Lemma splice L newt A0 D rest M T :
  sorted (A0 ++ D ++ rest) -> Forall lock_ok A0 -> range_ok L ->
  (forall k, k ∈ A0 -> lf_id k = lf_id L -> hi k < lf_start L) ->
  (forall d, d ∈ D -> lf_id d = lf_id L) ->
  (forall k, k ∈ rest -> lf_id k = lf_id L -> lf_start L < lf_start k) ->
  sorted M ->
  (forall m, m ∈ M -> lf_id m = lf_id L /\ lock_ok m /\
     (lf_start L <= lf_start m \/ exists d, d ∈ D /\ lf_start d <= lf_start m) /\
     (hi m <= hi L \/ exists d, d ∈ D /\ hi m <= hi d)) ->
  (forall m b, m ∈ M -> covers m b ->
     if decide (covers L b) then newt = Some (lf_type m)
     else exists d, d ∈ D /\ covers d b /\ lf_type d = lf_type m) ->
  (forall b t, covers L b -> newt = Some t -> exists m, m ∈ M /\ lf_type m = t /\ covers m b) ->
  (forall d b, d ∈ D -> covers d b -> ~ covers L b ->
     exists m, m ∈ M /\ lf_type m = lf_type d /\ covers m b) ->
  trimmed L rest T ->
  updated L newt (A0 ++ D ++ rest) (A0 ++ M ++ T).
Proof.
  intros Hs HokA HL HA HD Hrest HsM HM S1 S2 S3 [Ts Tok Tp Tk To].
  apply StronglySorted_app in Hs as (HcA & HsA & Hs).
  apply StronglySorted_app in Hs as (HcD & HsD & HsR). split; [|split; [|split]].
  - apply StronglySorted_app. split; [|split; [done|apply StronglySorted_app; split; [|done]]].
    + intros k1 k2 H1 [H2|H2]%elem_of_app E.
      * destruct (HM k2 H2) as (Hid & _ & [Hl|(d & Hd & Hl)] & _).
        -- specialize (HA k1 H1 ltac:(congruence)). lia.
        -- specialize (HcA k1 d H1 ltac:(set_solver)). specialize (HD d Hd).
           specialize (HcA ltac:(congruence)). lia.
      * destruct (Tp k2 H2) as (k & Hk & (Hid & _ & Hst & _) & _).
        specialize (HcA k1 k H1 ltac:(set_solver) ltac:(congruence)). lia.
    + intros m k2 Hm H2 E. destruct (HM m Hm) as (Hid & _ & _ & Hhi).
      destruct (Tp k2 H2) as (k & Hk & (Hid2 & _ & Hst & _) & Hl).
      specialize (Hl ltac:(congruence)). destruct Hhi as [Hh|(d & Hd & Hh)]; [lia|].
      specialize (HD d Hd). specialize (HcD d k Hd Hk ltac:(congruence)). lia.
  - apply Forall_app. split; [done|]. apply Forall_app. split; [|done].
    apply Forall_forall. intros m Hm. by destruct (HM m Hm) as (_ & ? & _).
  - intros k Hk. rewrite !elem_of_app, (To k Hk).
    split; (intros [?|[Hin|?]]; [by auto| |by auto]).
    + by destruct (HM k Hin).
    + by destruct (Hk (HD k Hin)).
  - intros id b t. split.
    + intros (k' & [H'|[H'|H']%elem_of_app]%elem_of_app & <- & <- & Hb).
      * rewrite decide_False; [exists k'; set_solver|]. intros [E Hc]. specialize (HA k' H' E).
        unfold covers in *. lia.
      * destruct (HM k' H') as (Hid & _). specialize (S1 k' b H' Hb).
        destruct (decide (covers L b)); [by rewrite decide_True|].
        rewrite decide_False by tauto. destruct S1 as (d & Hd & Hdb & Et).
        exists d. split; [set_solver|]. split; [rewrite Hid; auto|done].
      * destruct (Tp k' H') as (k & Hk & (Hid & Ht & Hst & Hh) & Hl).
        rewrite decide_False.
        -- exists k. split; [set_solver|]. unfold covers in *. split_and!; try done; lia.
        -- intros [E Hc]. specialize (Hl E). unfold covers in *. lia.
    + destruct (decide _) as [[-> Hc]|Hn].
      * intros E. destruct (S2 b t Hc E) as (m & Hm & Et & Hb). exists m.
        destruct (HM m Hm) as (? & _). split; [set_solver|done].
      * intros (k & [Hk|[Hk|Hk]%elem_of_app]%elem_of_app & <- & <- & Hb).
        -- exists k. set_solver.
        -- specialize (HD k Hk). destruct (S3 k b Hk Hb ltac:(tauto)) as (m & Hm & Et & Hmb).
           exists m. destruct (HM m Hm) as (? & _). split; [set_solver|].
           split; [congruence|done].
        -- destruct (Tk k b Hk Hb) as (k' & H' & (Hid & Ht & _) & Hb').
           { intros E. specialize (Hrest k Hk E). unfold covers in *. pose proof (range_hi L HL).
             destruct (decide (b <= hi L)); [|lia]. exfalso. apply Hn. split; [done|lia]. }
           exists k'. split; [set_solver|done].
Qed.

(** ** Wait queues *)

(** Every sleeping request is queued on a lock of the list that blocks it. *)
Definition waits_ok (s : lfstate) (l : list lockf) : Prop :=
  NoDup (lf_addr <$> l) /\ (forall k, k ∈ l -> lf_addr k < lf_pool s) /\
  (forall a w, w ∈ waiters s a <-> lf_blocked s !! w = Some a) /\
  (forall w a, lf_blocked s !! w = Some a ->
     exists k r, k ∈ l /\ lf_addr k = a /\ lf_reqs s !! w = Some r /\ blocks k r).

Lemma foldr_delete_lookup (ws : list Z) (m : gmap Z Z) (w : Z) :
  foldr (fun w m => delete w m) m ws !! w = if decide (w ∈ ws) then None else m !! w.
Proof.
  induction ws as [|x ws IH]; simpl; [done|].
  destruct (decide (w = x)) as [->|Hne].
  - rewrite lookup_delete_eq. rewrite decide_True by set_solver. done.
  - rewrite lookup_delete_ne, IH by done.
    destruct (decide (w ∈ ws)); [rewrite decide_True by set_solver|rewrite decide_False by set_solver];
      done.
Qed.

Lemma foldr_insert_lookup (ws : list Z) (m : gmap Z Z) (b w : Z) :
  foldr (fun w m => <[w := b]> m) m ws !! w = if decide (w ∈ ws) then Some b else m !! w.
Proof.
  induction ws as [|x ws IH]; simpl; [done|].
  destruct (decide (w = x)) as [->|Hne].
  - rewrite lookup_insert_eq. rewrite decide_True by set_solver. done.
  - rewrite lookup_insert_ne, IH by done.
    destruct (decide (w ∈ ws)); [rewrite decide_True by set_solver|rewrite decide_False by set_solver];
      done.
Qed.

Lemma waiters_wake s a b :
  waiters (lf_wakelock s a) b = if decide (b = a) then [] else waiters s b.
Proof.
  unfold waiters, lf_wakelock. simpl. destruct (decide (b = a)) as [->|].
  - by rewrite lookup_insert_eq.
  - by rewrite lookup_insert_ne.
Qed.

Lemma waiters_take s a b c :
  a <> b -> waiters (take_waiters s a b) c =
    if decide (c = b) then waiters s b ++ waiters s a
    else if decide (c = a) then [] else waiters s c.
Proof.
  intros Hne. unfold waiters, take_waiters. simpl. destruct (decide (c = b)) as [->|].
  - by rewrite lookup_insert_eq.
  - rewrite lookup_insert_ne by done. destruct (decide (c = a)) as [->|].
    + by rewrite lookup_insert_eq.
    + by rewrite lookup_insert_ne.
Qed.

Lemma waits_wake s A k B M :
  waits_ok s (A ++ k :: B) -> NoDup (lf_addr <$> (A ++ M ++ B)) ->
  (forall m, m ∈ M -> lf_addr m < lf_pool s) ->
  waits_ok (lf_wakelock s (lf_addr k)) (A ++ M ++ B).
Proof.
  intros (Hnd & Hp & Hq & Hb) Hnd' HM. split; [done|]. split; [|split].
  - simpl. intros k0 [H0|[H0|H0]%elem_of_app]%elem_of_app; auto; apply Hp; set_solver.
  - intros a w. rewrite waiters_wake. simpl. rewrite foldr_delete_lookup.
    pose proof (Hq (lf_addr k) w) as Hk. pose proof (Hq a w) as Ha.
    destruct (decide (a = lf_addr k)) as [->|Hne]; destruct (decide (w ∈ _)); set_solver.
  - intros w a. simpl. rewrite foldr_delete_lookup.
    destruct (decide (w ∈ _)) as [|Hn]; [done|]. intros Hw.
    destruct (Hb w a Hw) as (k0 & r & Hin & Ea & Hr & Hbl). exists k0, r. split; [|done].
    assert (k0 <> k) by (intros ->; apply Hn, Hq; congruence). set_solver.
Qed.

Lemma waits_keep s A D B M :
  waits_ok s (A ++ D ++ B) -> NoDup (lf_addr <$> (A ++ M ++ B)) ->
  (forall m, m ∈ M -> lf_addr m < lf_pool s) ->
  (forall d, d ∈ D -> exists m, m ∈ M /\ lf_addr m = lf_addr d /\
     forall r, blocks d r -> blocks m r) ->
  waits_ok s (A ++ M ++ B).
Proof.
  intros (Hnd & Hp & Hq & Hb) Hnd' HM HD. split; [done|]. split; [|split; [done|]].
  - intros k0 [H0|[H0|H0]%elem_of_app]%elem_of_app; auto; apply Hp; set_solver.
  - intros w a Hw. destruct (Hb w a Hw) as (k0 & r & [H0|[H0|H0]%elem_of_app]%elem_of_app & <- & Hr & Hbl).
    + exists k0, r. set_solver.
    + destruct (HD k0 H0) as (m & Hm & Ea & Hbm). exists m, r. split; [set_solver|]. auto.
    + exists k0, r. set_solver.
Qed.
◇ ◇ ◇
### WHAT IS NEEDED
If a line in the data contains the string "unfold", copy it.

### TASK OUTPUT
        unfold covers in *. lia.
        -- exists k. split; [set_solver|]. unfold covers in *. split_and!; try done; lia.
        -- intros [E Hc]. specialize (Hl E). unfold covers in *. lia.
           { intros E. specialize (Hrest k Hk E). unfold covers in *. pose proof (range_hi L HL).
  unfold waiters, lf_wakelock. simpl. destruct (decide (b = a)) as [->|].
  intros Hne. unfold waiters, take_waiters. simpl. destruct (decide (c = b)) as [->|].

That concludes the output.